You cannot uniquely determine $\alpha$ and $\theta$ from IRR given in dB since it has a dependence on both given by the following approximation:

$$IRR \approx 20Log_{10}\bigg(\bigg|\frac{1- \alpha - j\theta}{1+ \alpha + j\theta}\bigg|\bigg)$$

Where

$IRR$ is the image rejection ratio in dB

$\alpha$ is amplitude imbalance as a magnitude ratio (typically 0.9 to 1.1)

$\theta$ is phase imbalance in radians (typically -0.1 to 0.1)

This uses the small angle approximation such that $sin(\theta) \approx \theta$ which covers most IRR applications.

For cases where there is no quadature imbalance and only amplitude imbalance the following relationship is exact and you can then solve for $\alpha$ from IRR:

$$IRR = 20Log_{10}\bigg(\bigg|\frac{1- \alpha}{1+ \alpha}\bigg|\bigg)$$

From which:

$$\alpha = 1\pm \bigg(1-\frac{1-r}{1+r}\bigg)$$

Where $r = 10^{IRR/20}$

With IRR given as a negative quantity indicating the image rejection ratio in dB.

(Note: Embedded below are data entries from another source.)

(** C7: authorize refuses exactly the clients outside the ACL with errForbidden;
    it admits a request with a token, on a server with a secret, exactly when
    the token was sealed under that secret, has not expired, and its client,
    endpoint and parameters fit the request; any other request when its password
    fits, if one is set.  A link from /generate_url is handed out only to an
    authorised request and opens exactly what was asked: its endpoint, with its
    parameters, from its address, until its expiry of at most a year. *)
Theorem tokens_scoped :
  (forall c now r,
   let client := clientIP (c_TrustedProxies c) r in
  (authorize c now r = Some errForbidden <-> ~ admitted c r) /\
  (tokenParam r <> [] -> c_Secret c <> [] ->
   authorize c now r = None <-> admitted c r /\
     exists nonce plain t, RawURLDecode (tokenParam r) = Some (nonce ++ Seal (c_Secret c) nonce plain) /\
       length nonce = NonceSize /\ Unmarshal plain = Some t /\ inScope now client r t) /\
  (tokenParam r = [] \/ c_Secret c = [] ->
   authorize c now r = None <-> admitted c r /\ (c_Password c = [] \/ passwordParam r = c_Password c)) /\
  (forall nonce t, signToken c (Some nonce) t = Some (tokenParam r) -> token_ok t ->
     Forall is_byte nonce -> length nonce = NonceSize ->
     authorize c now r = None <-> admitted c r /\ inScope now client r t)) /\
  (forall urlParse c nowNs r req nonce url exp,
   HandleGenerateURL urlParse c nowNs r (Some req) (Some nonce) = Ok (url, exp) ->
  gen_ok req -> 0 <= nowNs < 2 ^ 63 -> Forall is_byte nonce -> length nonce = NonceSize ->
  authorize c (nowNs / 1000000000) r = None /\
  exp = nowNs / 1000000000 + g_Expiry req /\ 1 <= g_Expiry req <= maxTokenExpirySeconds /\
  exists tok, url = g_Endpoint req ++ bs "?token=" ++ tok /\ ParseQuery (bs "token=" ++ tok) = [(bs "token", tok)] /\
    forall now r', tokenParam r' = tok ->
      authorize c now r' = None <->
      admitted c r' /\ now <= exp /\ rq_Path r' = g_Endpoint req /\ paramsOk (Query r') (g_Params req) /\
      (g_IP req = [] \/ let ip := clientIP (c_TrustedProxies c) r' in
         ip <> [] /\ addrOf ip = addrOf (ParseIP (TrimSpace (g_IP req))))).
Proof. split; [exact authorize_exact|]. exact generated_scope. Qed.

End Scope.

(** * Witnesses *)

(** A concrete instance: a token as its fields behind separators no valid
    string holds, the expiry in binary, sealed by nothing. *)
Fixpoint pos_bits (p : positive) : bytes :=
  match p with
  | xH => []
  | xO p => 0 :: pos_bits p
  | xI p => 1 :: pos_bits p
  end.

Fixpoint bits_pos (b : bytes) : positive :=
  match b with
  | [] => xH
  | c :: b => if c =? 0 then xO (bits_pos b) else xI (bits_pos b)
  end.

Lemma bits_pos_bits p : bits_pos (pos_bits p) = p.
Proof. induction p as [p IH|p IH|]; cbn; by rewrite ?IH. Qed.

Lemma pos_bits_bytes p : Forall (fun c => 0 <= c < 255) (pos_bits p).
Proof. induction p; cbn; [apply Forall_cons; split; [lia|done]..|constructor]. Qed.

Definition expBits (n : Z) : bytes := match n with Z0 => [] | Zpos p => 0 :: pos_bits p | Zneg p => 1 :: pos_bits p end.
Definition bitsExp (b : bytes) : Z := match b with [] => 0 | c :: b => if c =? 0 then Zpos (bits_pos b) else Zneg (bits_pos b) end.

Lemma bitsExp_bits n : bitsExp (expBits n) = n.
Proof. destruct n; cbn; by rewrite ?bits_pos_bits. Qed.

Definition pairFields (kv : bytes * bytes) : list bytes := [kv.1; kv.2].
Fixpoint fieldPairs (l : list bytes) : list (bytes * bytes) := match l with k :: v :: l => (k, v) :: fieldPairs l | _ => [] end.

Definition tokenFields (t : token) : list bytes :=
  t_Endpoint t :: t_IP t :: expBits (t_Exp t) :: concat (pairFields <$> map_to_list (t_Params t)).
Definition ofFields (l : list bytes) : option token :=
  match l with
  | ep :: ip :: exp :: l => Some (MkToken ep (list_to_map (fieldPairs l)) (bitsExp exp) ip)
  | _ => None
  end.

Lemma fieldPairs_concat l : fieldPairs (concat (pairFields <$> l)) = l.
Proof. induction l as [|[k v] l IH]; [done|]. cbn. by rewrite <- IH at 2. Qed.

Lemma ofFields_token t : ofFields (tokenFields t) = Some t.
Proof. destruct t as [e p x ip]. unfold tokenFields, ofFields. cbn [t_Endpoint t_Params t_Exp t_IP]. by rewrite fieldPairs_concat, list_to_map_to_list, bitsExp_bits. Qed.

#[export] Instance token_ok_dec t : Decision (token_ok t).
Proof. unfold token_ok, in_int64. apply _. Defined.

Definition plainPrimitives : Primitives := {|
  NonceSize := 12;
  Seal key nonce plain := plain;
  Open key nonce ct := Some ct;
  Marshal t := uint8 <$> join [255] (tokenFields t);
  Unmarshal b := match ofFields (Split b 255) with
                 | Some t => if decide (token_ok t) then Some t else None
                 | None => None
                 end
|}.

Lemma tokenFields_ok t : token_ok t -> Forall (Forall (fun c => 0 <= c < 255)) (tokenFields t).
Proof.
  intros (He & Hi & _ & Hp). assert (forall s, ValidString s = true -> Forall (fun c => 0 <= c < 255) s) as Hv by (intros s; by apply (valid_bytes (length s))).
  unfold tokenFields. repeat (constructor; [by apply Hv|]). constructor.
  - destruct (t_Exp t); cbn [expBits]; [constructor|constructor; [lia|apply pos_bits_bytes]..].
  - apply Forall_concat, Forall_fmap, Forall_forall. intros [k v] Hkv%elem_of_map_to_list. apply Hp in Hkv as [? ?].
    cbn. repeat constructor; by apply Hv.
Qed.

Lemma plainPrimitives_ok : PrimitivesOk plainPrimitives.
Proof.
  split; cbn [plainPrimitives NonceSize Seal Open Marshal Unmarshal].
  - done.
  - intros key nonce ct plain _. naive_solver.
  - done.
  - intros t. apply Forall_fmap, Forall_true. intros c. apply uint8_range.
  - intros t Ht. pose proof (tokenFields_ok t Ht) as Hf.
    assert (uint8 <$> join [255] (tokenFields t) = join [255] (tokenFields t)) as ->.
    { rewrite <- (list_fmap_id (join [255] (tokenFields t))) at 2. apply Forall_fmap_ext_1.
      assert (Forall (fun c => 0 <= c < 256) (join [255] (tokenFields t))) as Hb.
      { destruct Hf as [|x l Hx Hl]; [constructor|]. unfold join. apply Forall_app. split; [eapply Forall_impl; [exact Hx|]; intros; cbn in *; lia|].
        apply Forall_concat, Forall_fmap. eapply Forall_impl; [exact Hl|]. intros y Hy. apply Forall_app. split; [constructor; [lia|constructor]|].
        eapply Forall_impl; [exact Hy|]. intros; cbn in *; lia. }
      eapply Forall_impl; [exact Hb|]. intros c Hc. by apply uint8_id. }
    rewrite Split_join; [|done|].
    + rewrite ofFields_token. by rewrite decide_True.
    + eapply Forall_impl; [exact Hf|]. intros s Hs Hin. apply (proj1 (Forall_forall _ _) Hs) in Hin. lia.
  - intros b t. destruct (ofFields _) as [u|]; [|done]. destruct (decide (token_ok u)); [|done]. by intros [= <-].
Qed.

For example the amplitude imbalance to provide -30 dB image rejection would be as follows assuming perfect quadrature:

$r = 10^{-30/20} = 0.0316$

$\alpha = 0.9387, 1.0613$

(Or +.51 dB, -.54 dB)

A similar approximation can be given for small angle $\theta$ for when there is no amplitude imbalance. Bessel functions can be used to derive an exact result for $\theta$ applicable to larger angles.

Details

If you complex waveform is already generated (as it would be trivial to generate otherwise) you can use the corrections as given in the diagram below (if it corrects a phase and amplitude error it will equivalently induce a phase and amplitude error):

So multiply I by your $\theta$ term and add to Q to add quadrature error ($\theta$ will be approximately your angle in radians using small angle approximations), and scale I by your $\alpha$ term to add amplitude error.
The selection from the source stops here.